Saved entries
Content starts

(** X11. Where a throwing mutation surfaces.  Over a promise the
    transformer itself returns normally and the promise it returns
    rejects with the mutation's error; the same holds for the wrapped
    callable when the inner callable returned a promise.  Only when the
    inner callable returned a configuration does the wrapped callable
    throw. *)
Theorem mutation_throw_surfaces mutate a (c : config) (x : err) w1 w2 :
  mutate c (param a) w1 = (Throw x, w2) →
  (∀ p w w0, await p w0 = (Ok (RObj c), w1) →
     ∃ q, createMetroConfigTransformer mutate (APromise p) a w
            = (Ok (APromise q), w)
          ∧ await q w0 = (Throw x, w2))
  ∧ (∀ f baseConfig w w' p w0,
       f baseConfig w = (Ok (Thenable p), w') →
       await p w0 = (Ok c, w1) →
       ∃ q, wrapped mutate (param a) f baseConfig w = (Ok (Thenable q), w')
            ∧ await q w0 = (Throw x, w2))
  ∧ (∀ f baseConfig w,
       f baseConfig w = (Ok (Plain c), w1) →
       wrapped mutate (param a) f baseConfig w = (Throw x, w2)).
Proof.
  intros Hm. split; [|split].
  - intros p w w0 Hp. eexists. split; [reflexivity|].
    cbn [then_ await]. rewrite (bind_ok _ _ _ _ _ Hp).
    apply bind_throw. by apply bind_throw.
  - intros f baseConfig w w' p w0 Hf Hp.
    pose proof (wrapped_cases mutate (param a) f baseConfig w) as Hc.
    rewrite Hf in Hc. eexists. split; [exact Hc|].
    rewrite await_then_mutate, (bind_ok _ _ _ _ _ Hp).
    by apply bind_throw.
  - intros f baseConfig w Hf.
    pose proof (wrapped_cases mutate (param a) f baseConfig w) as Hc.
    rewrite Hf in Hc. by rewrite Hc.
Qed.

Lemma steps_keep_invariant (I : W → Prop) us :
  Forall (λ u, ∀ c w r w', I w → step_of u c w = (r, w') → I w') us →
  ∀ (c : config) w r w', I w → steps us c w = (r, w') → I w'.
Proof.
  induction 1 as [|u us Hu _ IH]; intros c w r w' Hw Hrun.
  - cbv in Hrun. by simplify_eq.
  - cbn [steps] in Hrun. unfold bind in Hrun.
    destruct (step_of u c w) as [[c1|x] w1] eqn:Hstep.
    + eapply IH; [|exact Hrun]. eapply Hu; [exact Hw|exact Hstep].
    + simplify_eq. eapply Hu; [exact Hw|exact Hstep].
Qed.
(** * Lorc: a streaming JSON syntax validator (Go)

    A shallow embedding of [main.go] (the lexer and the recursive-descent
    grammar checker) and of the companion first/last-byte checker
    [validJSON], followed by the properties stated about them.

    Conventions of the embedding.
    - A Go [rune] is an integer code point ([Z]).
    - A Go [string] is a byte string ([String.string]); [string(r)] and
      [string([]rune)] are UTF-8 encoding ([utf8_rune], [string_of_runes]).
    - The [bufio.Reader] is the sequence of runes that [ReadRune] will still
      deliver, followed by the error it reports when they are used up and
      on every call after that: [io.EOF] at the end of a file, or the
      fault of a source that keeps failing.  A source that fails once and
      then delivers more runes is not modelled: the statements about a
      read fault below are about the token being scanned when the fault
      strikes, or about lexer states of any reader, never about what such
      a source delivers next.
    - Pointer receivers ([*Lexer], [*Parser]) become explicit state passing:
      every method returns the updated state next to its result.
    - [for] loops of the lexer recurse on a counter initialised from the
      number of runes still pending; the lemmas [skipWhitespace_unfold],
      [readString_loop_unfold], [readDigits_unfold] and
      [readIdentifier_loop_unfold] show that the counter never cuts a loop
      short.
    - The mutually recursive parser methods recurse on a fuel argument and
      answer [OutOfFuel] when it is used up; [ParseObject_total] shows that
      the fuel given by [Validate] always suffices. *)

From Stdlib Require Import ZArith List String Ascii Bool Lia.
From Stdlib Require Import DecimalString.
Import ListNotations.

Local Open Scope string_scope.
Local Open Scope list_scope.
Local Open Scope Z_scope.

(** ** Runes, strings and formatting *)

Definition rune := Z.

(** The rune of a printable ASCII character, as in a Go rune literal. *)
Definition rn (a : ascii) : rune := Z.of_N (N_of_ascii a).

(** The double quote (U+0022), which delimits a JSON string. *)
Definition quote : rune := 34.
Definition backslash : rune := 92.
(** * MapCodec: a shallow embedding of the tile-map codec

    The development follows the TypeScript sources:
    - [MapCodec.ts]      : [encodeMap], [decodeMap]
    - [MapEncoder.ts]    : module [MapEncoder]
    - [ZoneCalculator.ts]: module [ZoneCalculator]
    - [MapDecoder.ts]    : module [MapDecoder]

    JavaScript numbers that hold cell indices, counters and field values are
    integers here ([Z]); a [Uint16Array] is a [list Z] whose stores wrap
    modulo [2^16] and whose out-of-range reads give [None] (JS [undefined])
    and out-of-range stores do nothing; a sparse [boolean[]] used as a
    membership table is a [gset Z].  The arithmetic is JS arithmetic for a
    [width] other than 0; for [width = 0] JS computes [NaN], which is
    modelled where a comparison against it decides control flow: the
    neighbour tests of [exploreZone] ([jsRemIs]), the chunk of a cell
    ([MapEncoder.chunkOf]) and the comparison of the two costs
    ([MapEncoder.costGt]). *)

From Stdlib Require Import ZArith List Lia Bool String Ascii Permutation Sorted.
From stdpp Require Import base list gmap strings.

Local Open Scope Z_scope.

(** ** Failures and the result monad *)

Inductive Failure : Type :=
| UnknownTileType (id : Z)      (* CodecException of validateTileTypeUsage *)
| UnsupportedVersion (v : Z)    (* Error thrown by decodeMap *)
| StringTooLong                 (* bit writer: string longer than its field *)
| RangeError                    (* new Uint16Array(n) with a negative n *)
| InvalidString                 (* bit reader: length prefix above the maximum *)
| Truncated                     (* bit reader: end of buffer inside a field *)
| Stuck                         (* a read of an absent element that JS would
                                   carry on with as undefined *)
| OutOfFuel.                    (* a loop did not finish within the fuel *)

Inductive result (A : Type) : Type :=
| Ok (a : A)
| Err (e : Failure).
Arguments Ok {A} a.
Arguments Err {A} e.

#[global] Instance result_ret : MRet result := fun A a => Ok a.
#[global] Instance result_bind : MBind result :=
  fun A B f m => match m with Ok a => f a | Err e => Err e end.

Definition ofOption {A} (e : Failure) (o : option A) : result A :=
  match o with Some a => Ok a | None => Err e end.

(** ** JavaScript arithmetic and array access *)

(** [Math.ceil(a / b)] for a positive [b]. *)
Definition ceilDiv (a b : Z) : Z := - ((- a) / b).

(** [Math.ceil(Math.log2(n))] for [n >= 1].  (For [n = 0] JS gives
    [-Infinity]; the encoder never uses the value then, as a map without
    zones has no line, and neither does the decoder on a stream without
    lines.) *)
Definition log2ceil (n : Z) : Z := Z.log2_up n.

(** [a % b === r]: false when [b] is 0, as [a % 0] is [NaN]. *)
Definition jsRemIs (a b r : Z) : bool :=
  if b =? 0 then false else Z.rem a b =? r.

(** [a[i]] on an array: [None] is [undefined]. *)
Definition geti {A} (a : list A) (i : Z) : option A :=
  if i <? 0 then None else a !! Z.to_nat i.

(** [a[i] = v] on a [Uint16Array]. *)
Definition set16 (a : list Z) (i v : Z) : list Z :=
  if i <? 0 then a else <[Z.to_nat i := v mod 65536]> a.

(** [a[i] = v] on a [Uint8Array]. *)
Definition set8 (a : list Z) (i v : Z) : list Z :=
  if i <? 0 then a else <[Z.to_nat i := v mod 256]> a.

(** [a === b] on two array reads ([undefined === undefined] holds). *)
Definition sameRead (a b : option Z) : bool :=
  match a, b with
  | Some x, Some y => x =? y
  | None, None => true
  | _, _ => false
  end.

(** Truthiness of a numeric array read. *)
Definition truthy (a : option Z) : bool :=
  match a with Some x => negb (x =? 0) | None => false end.

(** [a.indexOf(x)]: the first index holding [x], or -1. *)
Fixpoint indexOfFrom {A} `{EqDecision A} (x : A) (a : list A) (i : Z) : Z :=
  match a with
  | [] => -1
  | y :: a' => if decide (y = x) then i else indexOfFrom x a' (i + 1)
  end.
Definition indexOf {A} `{EqDecision A} (a : list A) (x : A) : Z :=
  indexOfFrom x a 0.

(** ** Data carried by the codec ([MapCodec.ts]) *)

Record TileType : Type := {
  name : string;
  colorBase : string;
  colorVariant : Z;
  conquerable : bool;
  navigable : bool;
  expansionTime : Z;
  expansionCost : Z
}.

Record RawMapData : Type := {
  width : Z;
  height : Z;
  tiles : list Z;          (* Uint16Array *)
  types : list TileType
}.

(** ** The bit stream *)

Module BitStream.

(** Modelled from the spec: [LazyWriter] and [StreamReader] are not among the
    sources; section 4.1 of the specification gives their contract.  A writer
    is the sequence of bits written so far, a reader the sequence of bits
    still to read.  Integers are written most significant bit first, and a
    value is taken modulo [2^n]. *)
Definition Writer : Type := list bool.
Definition Reader : Type := list bool.

Fixpoint bitsOf (n : nat) (v : Z) : list bool :=
  match n with
  | O => []
  | S k => Z.testbit v (Z.of_nat k) :: bitsOf k v
  end.

Definition valueOf (bs : list bool) : Z :=
  fold_left (fun acc (b : bool) => 2 * acc + (if b then 1 else 0)) bs 0.

(** Modelled from the spec: [writeBits(n, value)]. *)
Definition writeBits (n v : Z) (w : Writer) : Writer :=
  w ++ bitsOf (Z.to_nat n) v.

(** Modelled from the spec: [writeBoolean(b)], one bit. *)
Definition writeBoolean (b : bool) (w : Writer) : Writer := w ++ [b].

Definition asciiBits (c : ascii) : list bool :=
  bitsOf 8 (Z.of_nat (nat_of_ascii c)).

(** Modelled from the spec: [writeString(maxChars, s)], a length prefix of
    [ceil(log2(maxChars + 1))] bits and then the bytes of [s]. *)
Definition writeString (maxChars : Z) (s : string) (w : Writer) : result Writer :=
  let len := Z.of_nat (String.length s) in
  if maxChars <? len then Err StringTooLong
  else Ok (writeBits (log2ceil (maxChars + 1)) len w
             ++ flat_map asciiBits (list_ascii_of_string s)).

Definition byteOfBits (bs : list bool) : Byte.byte :=
  match Byte.of_N (Z.to_N (valueOf bs)) with
  | Some b => b
  | None => Byte.x00
  end.

Fixpoint packBytes (fuel : nat) (bs : list bool) : list Byte.byte :=
  match fuel with
  | O => []
  | S f =>
      match bs with
      | [] => []
      | _ => byteOfBits (take 8 (bs ++ repeat false 7)) :: packBytes f (drop 8 bs)
      end
  end.

(** Modelled from the spec: [compress()], which pads the last byte with zero
    bits. *)
Definition compress (w : Writer) : list Byte.byte :=
  packBytes (length w) w.
Lemma read_reviews_throws dirname d p :
  d !! p = Some Unreadable \/ d !! p = Some (Parsed JNull) ->
  read_reviews dirname d p = None.
Proof.
  unfold read_reviews, pathExists, readJson. by intros [->| ->].
Qed.

Lemma read_reviews_falls_back dirname d p :
  d !! p = None
  \/ (exists data,
        d !! p = Some (Parsed data) /\ data <> JNull
        /\ forall l, prop data "reviews" <> Some (JArr l)) ->
  read_reviews dirname d p = default_reviews dirname d.
Proof.
  unfold read_reviews, pathExists, readJson.
  intros [->|(data & -> & Hnull & Hdata)]; [reflexivity|]. simpl.
  destruct data as [| | | | |f]; try reflexivity; [contradiction|].
  simpl in *. destruct (f !! "reviews") as [[]|] eqn:E; try reflexivity.
  by destruct (Hdata l).
Qed.

Lemma fresh_disk_seeds_ok : forall q c, fresh_disk !! q = Some c -> seed_ok c.
Proof.
  intros q c Hq. unfold fresh_disk in Hq.
  apply lookup_singleton_Some in Hq as [_ <-].
  intros j v [= <-] Hv. simpl in Hv. rewrite lookup_singleton_eq in Hv.
  injection Hv as <-. by exists "Good", ["Bad"].
Qed.

(** ** Rounding of [Math.random() * n] *)

Lemma round_cases x :
  2 ^ 53 <= x ->
  let s := Z.log2 x - 52 in
  1 <= s /\ 2 ^ 53 * 2 ^ (s - 1) <= x
  /\ (Binary64.round x = x / 2 ^ s * 2 ^ s
      \/ (Binary64.round x = (x / 2 ^ s + 1) * 2 ^ s /\ 2 ^ (s - 1) <= x mod 2 ^ s)).
Proof.
  intros Hx s.
  assert (0 < x) as Hpos by (pose proof (Z.pow_pos_nonneg 2 53); lia).
  assert (53 <= Z.log2 x) as Hlog by (apply Z.log2_le_pow2; lia).
  split; [unfold s; lia|]. split.
  - replace (2 ^ 53 * 2 ^ (s - 1)) with (2 ^ Z.log2 x).
    + apply Z.log2_spec; lia.
    + rewrite <- Z.pow_add_r by (unfold s; lia). f_equal. unfold s. lia.
  - unfold Binary64.round. fold s.
    destruct (x <? 2 ^ 53) eqn:E; [apply Z.ltb_lt in E; lia|].
    destruct (x mod 2 ^ s <? 2 ^ (s - 1)) eqn:E1; [by left|].
    apply Z.ltb_ge in E1.
    destruct (2 ^ (s - 1) <? x mod 2 ^ s); [by right|].
    destruct (Z.even (x / 2 ^ s)); [by left|by right].
Qed.

Lemma round_upper x : 0 <= x -> 0 <= Binary64.round x /\ 2 ^ 53 * Binary64.round x <= (2 ^ 53 + 1) * x.
Proof.
  intros Hx. destruct (Z.lt_ge_cases x (2 ^ 53)) as [Hsmall|Hbig].
  - unfold Binary64.round. apply Z.ltb_lt in Hsmall. rewrite Hsmall. lia.
  - destruct (round_cases x Hbig) as (Hs & Hhalf & Hround).
    set (s := Z.log2 x - 52) in *.
    assert (2 ^ s = 2 * 2 ^ (s - 1)) as Hpow.
    { rewrite <- Z.pow_succ_r by lia. f_equal. lia. }
    assert (0 < 2 ^ (s - 1)) as Hh by (apply Z.pow_pos_nonneg; lia).
    pose proof (Z.div_mod x (2 ^ s) ltac:(lia)) as Hdm.
    pose proof (Z.mod_pos_bound x (2 ^ s) ltac:(lia)) as Hmod.
    assert (0 <= x / 2 ^ s) as Hq by (apply Z.div_pos; lia).
    set (p53 := 2 ^ 53) in *. assert (0 < p53) by (unfold p53; lia).
    destruct Hround as [->|[-> Hup]]; nia.
Qed.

Content ends

PROBLEM TO SOLVE
What is the number of lines in the entries above that contain the string "does"? Reply with the number and nothing more.

TASK OUTPUT
2